───── DATA FOR ANALYSIS ─────

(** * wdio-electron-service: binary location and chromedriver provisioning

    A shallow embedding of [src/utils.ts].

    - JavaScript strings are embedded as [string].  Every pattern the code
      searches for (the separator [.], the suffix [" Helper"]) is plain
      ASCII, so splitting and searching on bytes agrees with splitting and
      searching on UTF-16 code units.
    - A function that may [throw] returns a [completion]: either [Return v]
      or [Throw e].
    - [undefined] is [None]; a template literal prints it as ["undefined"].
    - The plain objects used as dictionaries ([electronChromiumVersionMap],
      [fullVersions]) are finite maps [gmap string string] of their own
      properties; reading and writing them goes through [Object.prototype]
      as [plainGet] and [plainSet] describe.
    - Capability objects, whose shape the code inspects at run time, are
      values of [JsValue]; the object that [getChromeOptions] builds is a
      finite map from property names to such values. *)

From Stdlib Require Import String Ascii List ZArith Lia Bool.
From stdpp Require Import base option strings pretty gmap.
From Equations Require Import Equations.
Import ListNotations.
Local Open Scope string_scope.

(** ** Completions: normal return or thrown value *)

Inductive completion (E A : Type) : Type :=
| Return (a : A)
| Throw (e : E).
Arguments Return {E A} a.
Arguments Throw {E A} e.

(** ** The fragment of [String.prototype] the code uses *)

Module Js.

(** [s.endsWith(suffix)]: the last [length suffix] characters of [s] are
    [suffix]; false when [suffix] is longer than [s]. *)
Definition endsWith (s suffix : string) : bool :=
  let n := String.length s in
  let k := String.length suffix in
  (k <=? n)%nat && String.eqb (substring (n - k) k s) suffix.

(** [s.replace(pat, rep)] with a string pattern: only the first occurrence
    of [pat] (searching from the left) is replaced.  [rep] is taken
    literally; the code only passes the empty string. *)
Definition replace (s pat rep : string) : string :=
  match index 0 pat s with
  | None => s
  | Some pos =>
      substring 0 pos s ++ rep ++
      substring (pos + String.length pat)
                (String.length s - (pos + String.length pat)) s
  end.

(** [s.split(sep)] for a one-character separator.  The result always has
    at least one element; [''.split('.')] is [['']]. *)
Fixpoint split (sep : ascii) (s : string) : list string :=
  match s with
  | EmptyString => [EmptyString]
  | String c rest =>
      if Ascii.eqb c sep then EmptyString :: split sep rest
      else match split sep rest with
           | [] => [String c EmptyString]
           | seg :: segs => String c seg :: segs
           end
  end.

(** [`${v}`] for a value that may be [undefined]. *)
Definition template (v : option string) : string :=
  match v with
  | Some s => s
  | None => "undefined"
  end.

─────

> [PROBLEM REQUIREMENTS] Only the number is needed here: how many lines of the listing include "length"?

> [SOLUTION FOR THIS TASK] 5